The morning after the election, Mr. Walter-Borjans, who will be part of the team to find ways to form a new government, told local reporters that he doubts the party can find any common ground with the business-friendly FDP.
“We’d have to talk about it then. What are actually common goals? Can we talk about that?” he told broadcaster ARD. He said he was critical of the FDP’s economic program, which he claimed focuses on investing but also tax cuts.
Influential deputy party leader Kevin Kuehnert called the FDP’s financial plan “voodoo” and called on Mr. Scholz to consult party members before forming any coalition.
Such a coalition would have significant implications for Germany’s economy, said Kai Arzheimer, a professor of political science at the University of Mainz. It could force the country to focus on climate-related economic issues using market-based programs rather than tax-heavy government solutions. “I would actually expect some sincere reforms that would transform Germany’s economy towards a more modern model that is less reliant on industry,” he said.
Oliviero Angeli, a political science professor at the Technical University of Dresden, said the most likely outcome is that Mr. Scholz will indeed form a coalition with the FDP and the Greens but that they will have a hard time agreeing on some policies, so the coalition talks could take some time.
There are significant differences between the Social Democrats and the Greens and between the Greens and the FDP, Prof. Angeli said. He said the SPD wants to raise the minimum wage, something the FDP opposes. The Greens want to increase taxes on carbon dioxide emissions, while the FDP does not want any new taxes.
A positive outcome of the election, Prof.

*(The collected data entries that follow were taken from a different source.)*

(* ===== verification/Ordered.v ===== *)
(** * Ordered data and the iterator over added items

    The trait [Ord] as a class, the slice method [sort], and the iterator
    [AddedItemsIter] of [vls-core/src/util/mod.rs], which walks two sorted
    vectors and yields the elements of the second that the first lacks. *)
From S2P Require Import Prelude.

(** Rust's [Ord]: a total order whose [Eq] case is equality. *)
Class Ord (A : Type) `{EqDecision A} := {
  ord_cmp : A -> A -> comparison;
  ord_cmp_eq : forall x y, ord_cmp x y = Eq <-> x = y;
  ord_cmp_antisym : forall x y, ord_cmp y x = CompOpp (ord_cmp x y);
  ord_cmp_trans : forall x y z, ord_cmp x y = Lt -> ord_cmp y z = Lt -> ord_cmp x z = Lt
}.

(** [Ordering::then_with]. *)
Definition then_with (c d : comparison) : comparison :=
  match c with Eq => d | _ => c end.

Definition ord_le `{Ord A} (x y : A) : Prop := ord_cmp x y <> Gt.
Definition ord_lt `{Ord A} (x y : A) : Prop := ord_cmp x y = Lt.

#[export] Instance ord_le_dec `{Ord A} : RelDecision (@ord_le A _ _).
Proof.
  intros x y. unfold ord_le. destruct (ord_cmp x y) eqn:Hc; [left|left|right]; congruence.
Defined.

(** [sort]. *)
Definition vec_sort `{Ord A} (l : list A) : list A := merge_sort ord_le l.

(** [AddedItemsIter::next]: the state is what is left of the two vectors. *)
Fixpoint AddedItemsIter_next `{Ord A} (from to : list A) {struct from}
  : option (A * (list A * list A)) :=
  match from with
  | [] => match to with [] => None | next_to :: to' => Some (next_to, ([], to')) end
  | next_from :: from' =>
      match to with
      | [] => None
      | next_to :: to' =>
          match ord_cmp next_from next_to with
          | Lt => AddedItemsIter_next from' to
          | Eq => AddedItemsIter_next from' to'
          | Gt => Some (next_to, (from, to'))
          end
      end
  end.

(** Draining the iterator; every item uses up one element of [to]. *)
Fixpoint AddedItemsIter_drain `{Ord A} (fuel : nat) (from to : list A) : list A :=
  match fuel with
  | O => []
  | S fuel' =>
      match AddedItemsIter_next from to with
      | None => []
      | Some (x, (from', to')) => x :: AddedItemsIter_drain fuel' from' to'
      end
  end.

Definition AddedItemsIter `{Ord A} (from to : list A) : list A :=
  AddedItemsIter_drain (length to) from to.

(** Number of occurrences. *)
Definition count `{EqDecision A} (x : A) (l : list A) : nat := length (filter (x =.) l).

(** ** The order *)
Section Order.
Context `{Ord A}.

Lemma ord_cmp_refl (x : A) : ord_cmp x x = Eq.
Proof. by apply ord_cmp_eq. Qed.

Lemma ord_cmp_Gt (x y : A) : ord_cmp x y = Gt <-> ord_lt y x.
Proof.
  unfold ord_lt. rewrite (ord_cmp_antisym x y). destruct (ord_cmp x y); cbn; split; congruence.
Qed.

Lemma ord_le_lteq (x y : A) : ord_le x y <-> ord_lt x y \/ x = y.
Proof.
  unfold ord_le, ord_lt. rewrite <- ord_cmp_eq.
  destruct (ord_cmp x y); split; try tauto; try congruence; intros [?|?]; congruence.
Qed.

Lemma ord_lt_irrefl (x : A) : ~ ord_lt x x.
Proof. unfold ord_lt. rewrite ord_cmp_refl. done. Qed.

Lemma ord_lt_trans (x y z : A) : ord_lt x y -> ord_lt y z -> ord_lt x z.
Proof. apply ord_cmp_trans. Qed.

#[export] Instance ord_le_trans : Transitive (@ord_le A _ _).
Proof. intros x y z. rewrite !ord_le_lteq. intros [?| ->] [?| ->]; eauto using ord_lt_trans. Qed.

#[export] Instance ord_le_total : Total (@ord_le A _ _).
Proof.
  intros x y. unfold ord_le. rewrite (ord_cmp_antisym x y). destruct (ord_cmp x y); cbn; naive_solver.
Qed.

#[export] Instance ord_le_antisymm : AntiSymm (=) (@ord_le A _ _).
Proof.
  intros x y. rewrite !ord_le_lteq. intros [Hxy| ->] [Hyx|Heq]; try done.
  exfalso. eapply ord_lt_irrefl, ord_lt_trans; eauto.
Qed.

Lemma vec_sort_sorted (l : list A) : StronglySorted ord_le (vec_sort l).
Proof. apply StronglySorted_merge_sort; apply _. Qed.

Lemma vec_sort_perm (l : list A) : vec_sort l ≡ₚ l.
Proof. apply merge_sort_Permutation. Qed.

Lemma sorted_unique (l1 l2 : list A) :
  StronglySorted ord_le l1 -> StronglySorted ord_le l2 -> l1 ≡ₚ l2 -> l1 = l2.
Proof. intros ? ? ?. by eapply (StronglySorted_unique ord_le). Qed.

(** Sorting forgets the order of its argument, and nothing else. *)
Lemma vec_sort_eq (l1 l2 : list A) : vec_sort l1 = vec_sort l2 <-> l1 ≡ₚ l2.
Proof.
  split.
  - intros Heq. by rewrite <- (vec_sort_perm l1), Heq, vec_sort_perm.
  - intros Hp. apply sorted_unique; try apply vec_sort_sorted. by rewrite !vec_sort_perm.
Qed.

(** ** Counting *)
Lemma count_cons (x y : A) (l : list A) :
  count x (y :: l) = ((if decide (x = y) then 1 else 0) + count x l)%nat.
Proof. unfold count. rewrite filter_cons. repeat case_decide; cbn; congruence || lia. Qed.

Lemma count_notin (x : A) (l : list A) : x ∉ l -> count x l = 0%nat.
Proof.
  induction l as [|y l IH]; [done|]. rewrite not_elem_of_cons, count_cons.
  intros [Hne Hl]. case_decide; [done|]. auto.
Qed.

Lemma count_vec_sort (x : A) (l : list A) : count x (vec_sort l) = count x l.
Proof. unfold count. by rewrite vec_sort_perm. Qed.

Lemma sorted_head_notin (x y : A) (l : list A) :
  ord_lt x y -> StronglySorted ord_le (y :: l) -> x ∉ y :: l.
Proof.
  intros Hlt [_ Hall]%StronglySorted_inv [->|Hin]%elem_of_cons; [by eapply ord_lt_irrefl|].
  rewrite Forall_forall in Hall. apply Hall in Hin. rewrite ord_le_lteq in Hin.
  destruct Hin as [Hyx| ->]; eapply ord_lt_irrefl; eauto using ord_lt_trans.
Qed.

(** ** The iterator *)
Lemma AddedItemsIter_next_None (from to : list A) :
  StronglySorted ord_le from -> StronglySorted ord_le to ->
  AddedItemsIter_next from to = None -> forall y, (count y to <= count y from)%nat.
Proof.
  revert to. induction from as [|f from IH]; intros to Hf Ht Hn y.
  - destruct to; [done|discriminate].
  - destruct to as [|t to]; [cbn; lia|]. cbn in Hn.
    pose proof (StronglySorted_inv Hf) as [Hf' _]. pose proof (StronglySorted_inv Ht) as [Ht' _].
    destruct (ord_cmp f t) eqn:Hc; [| |discriminate].
    + apply ord_cmp_eq in Hc as ->. specialize (IH to Hf' Ht' Hn y). rewrite !count_cons. lia.
    + specialize (IH (t :: to) Hf' Ht Hn y). rewrite (count_cons y f). lia.
Qed.

Lemma AddedItemsIter_next_Some (from to from' to' : list A) (x : A) :
  StronglySorted ord_le from -> StronglySorted ord_le to ->
  AddedItemsIter_next from to = Some (x, (from', to')) ->
  StronglySorted ord_le from' /\ StronglySorted ord_le to' /\ (length to' < length to)%nat /\
  x :: to' `suffix_of` to /\
  forall y, (count y to - count y from
             = (if decide (y = x) then 1 else 0) + (count y to' - count y from'))%nat.
Proof.
  revert to. induction from as [|f from IH]; intros to Hf Ht Hn.
  - destruct to as [|t to]; simplify_eq/=. apply StronglySorted_inv in Ht as [Ht _].
    split_and!; [constructor|done|lia|done|]. intros y. rewrite count_cons. cbn. lia.
  - destruct to as [|t to]; [discriminate|]. cbn in Hn.
    pose proof (StronglySorted_inv Hf) as [Hf' _]. pose proof (StronglySorted_inv Ht) as [Ht' _].
    destruct (ord_cmp f t) eqn:Hc.
    + apply ord_cmp_eq in Hc as ->. destruct (IH to Hf' Ht' Hn) as (? & ? & ? & ? & Hy).
      split_and!; [done|done|cbn; lia|by apply suffix_cons_r|].
      intros y. rewrite <- Hy, !count_cons. lia.
    + destruct (IH (t :: to) Hf' Ht Hn) as (? & ? & ? & ? & Hy).
      split_and!; try done. intros y. rewrite <- Hy, (count_cons y f).
      case_decide as Hd; [|lia]. subst.
      rewrite (count_notin f (t :: to)) by (by apply sorted_head_notin). lia.
    + simplify_eq. split_and!; [done|done|cbn; lia|done|]. intros y. rewrite (count_cons y x).
      case_decide as Hd; [|lia]. subst.
      rewrite (count_notin x (f :: from)); [lia|]. apply sorted_head_notin; [by apply ord_cmp_Gt|done].
Qed.

Lemma AddedItemsIter_drain_count (fuel : nat) (from to : list A) (y : A) :
  StronglySorted ord_le from -> StronglySorted ord_le to -> (length to <= fuel)%nat ->
  count y (AddedItemsIter_drain fuel from to) = (count y to - count y from)%nat.
Proof.
  revert from to. induction fuel as [|fuel IH]; intros from to Hf Ht Hl; cbn [AddedItemsIter_drain].
  - destruct to; cbn in *; [done|lia].
  - destruct (AddedItemsIter_next from to) as [[x [from' to']]|] eqn:Hn.
    + destruct (AddedItemsIter_next_Some from to from' to' x Hf Ht Hn) as (? & ? & ? & _ & Hy).
      rewrite count_cons, IH by (done || lia). by rewrite Hy.
    + pose proof (AddedItemsIter_next_None from to Hf Ht Hn y). cbn. lia.
Qed.

Lemma AddedItemsIter_drain_sublist (fuel : nat) (from to : list A) :
  StronglySorted ord_le from -> StronglySorted ord_le to ->
  AddedItemsIter_drain fuel from to `sublist_of` to.
Proof.
  revert from to. induction fuel as [|fuel IH]; intros from to Hf Ht; cbn; [apply sublist_nil_l|].
  destruct (AddedItemsIter_next from to) as [[x [from' to']]|] eqn:Hn; [|apply sublist_nil_l].
  destruct (AddedItemsIter_next_Some from to from' to' x Hf Ht Hn) as (? & ? & _ & [p ->] & _).
  apply sublist_inserts_l. apply sublist_skip. by apply IH.
Qed.
End Order.

(** ** Integers and pairs *)
#[export] Program Instance Z_ord : Ord Z := {| ord_cmp := Z.compare |}.
Next Obligation. intros x y. apply Z.compare_eq_iff. Qed.
Next Obligation. intros x y. apply Z.compare_antisym. Qed.
Next Obligation. intros x y z. rewrite !Z.compare_lt_iff. lia. Qed.

(** [then_with] on two ordered parts keeps the laws of [Ord]. *)
Lemma then_with_Lt (c d : comparison) : then_with c d = Lt <-> c = Lt \/ (c = Eq /\ d = Lt).
Proof. destruct c; cbn; intuition congruence. Qed.

Lemma then_with_Eq (c d : comparison) : then_with c d = Eq <-> c = Eq /\ d = Eq.
Proof. destruct c; cbn; intuition congruence. Qed.

Lemma then_with_CompOpp (c d : comparison) : CompOpp (then_with c d) = then_with (CompOpp c) (CompOpp d).
Proof. by destruct c. Qed.

#[export] Hint Rewrite then_with_Lt then_with_Eq then_with_CompOpp : signer.

(** Vectors compare element by element. *)
Fixpoint list_cmp `{Ord A} (x y : list A) : comparison :=
  match x, y with
  | [], [] => Eq
  | [], _ :: _ => Lt
  | _ :: _, [] => Gt
  | a :: x, b :: y => then_with (ord_cmp a b) (list_cmp x y)
  end.

#[export] Program Instance list_ord `{Ord A} : Ord (list A) := {| ord_cmp := list_cmp |}.
Next Obligation.
  intros A EA OA x. induction x as [|a x IH]; intros [|b y]; try done. cbn [list_cmp].
  rewrite then_with_Eq, ord_cmp_eq, IH. split; [intros [-> ->]; done|by intros [= -> ->]].
Qed.
Next Obligation.
  intros A EA OA x. induction x as [|a x IH]; intros [|b y]; try done. cbn [list_cmp].
  rewrite (ord_cmp_antisym a b), IH. by destruct (ord_cmp a b).
Qed.
Next Obligation.
  intros A EA OA x. induction x as [|a x IH]; intros [|b y] [|c z]; try done. cbn [list_cmp].
  rewrite !then_with_Lt. intros [Hab|[Hab Hxy]] [Hbc|[Hbc Hyz]].
  - left. by eapply ord_cmp_trans.
  - left. by apply ord_cmp_eq in Hbc as <-.
  - left. by apply ord_cmp_eq in Hab as ->.
  - right. apply ord_cmp_eq in Hab as ->, Hbc as ->. split; [by apply ord_cmp_eq|by eapply IH].
Qed.

(** ** Properties *)

(** On two sorted vectors the iterator yields the multiset difference: an
    element that occurs [a] times in [to] and [b] times in [from] is yielded
    [a - b] times, in the order of [to]. *)
Theorem added_items_difference `{Ord A} (from to : list A) :
  StronglySorted ord_le from -> StronglySorted ord_le to ->
  AddedItemsIter from to `sublist_of` to /\
  forall y, count y (AddedItemsIter from to) = (count y to - count y from)%nat.
Proof.
  intros Hf Ht. split; [by apply AddedItemsIter_drain_sublist|].
  intros y. by apply AddedItemsIter_drain_count.
Qed.

Lemma added_items_difference_witness :
  AddedItemsIter [1; 3; 3; 5] [1; 2; 3; 3; 3] = [2; 3] /\
  AddedItemsIter [1; 3; 3; 5] [1; 2; 3; 3; 3] `sublist_of` [1; 2; 3; 3; 3].
Proof.
  split; [reflexivity|].
  apply (added_items_difference [1; 3; 3; 5] [1; 2; 3; 3; 3]);
    repeat constructor; vm_compute; congruence.
Defined.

Angeli said, is that the opposition party in parliament won’t be the populist AfD, which has been the case for the past four years.
“We will have the Christian Democrats in the opposition, and they will have four years to renew themselves,” he said.
The two remaining options for Mr. Laschet and his party are long shots, Prof. Angeli said. He could try to form a coalition with the Greens and FDP, but it is unlikely the Greens would agree to do so. The other is to form a grand coalition with the SPD, but that is also unlikely.
“My guess is that he will have to resign because even some of his supporters are now starting to criticize him,” he said. “I mean, it’s the worst result in the history of the party. So he doesn’t have a very good argument to keep his position.”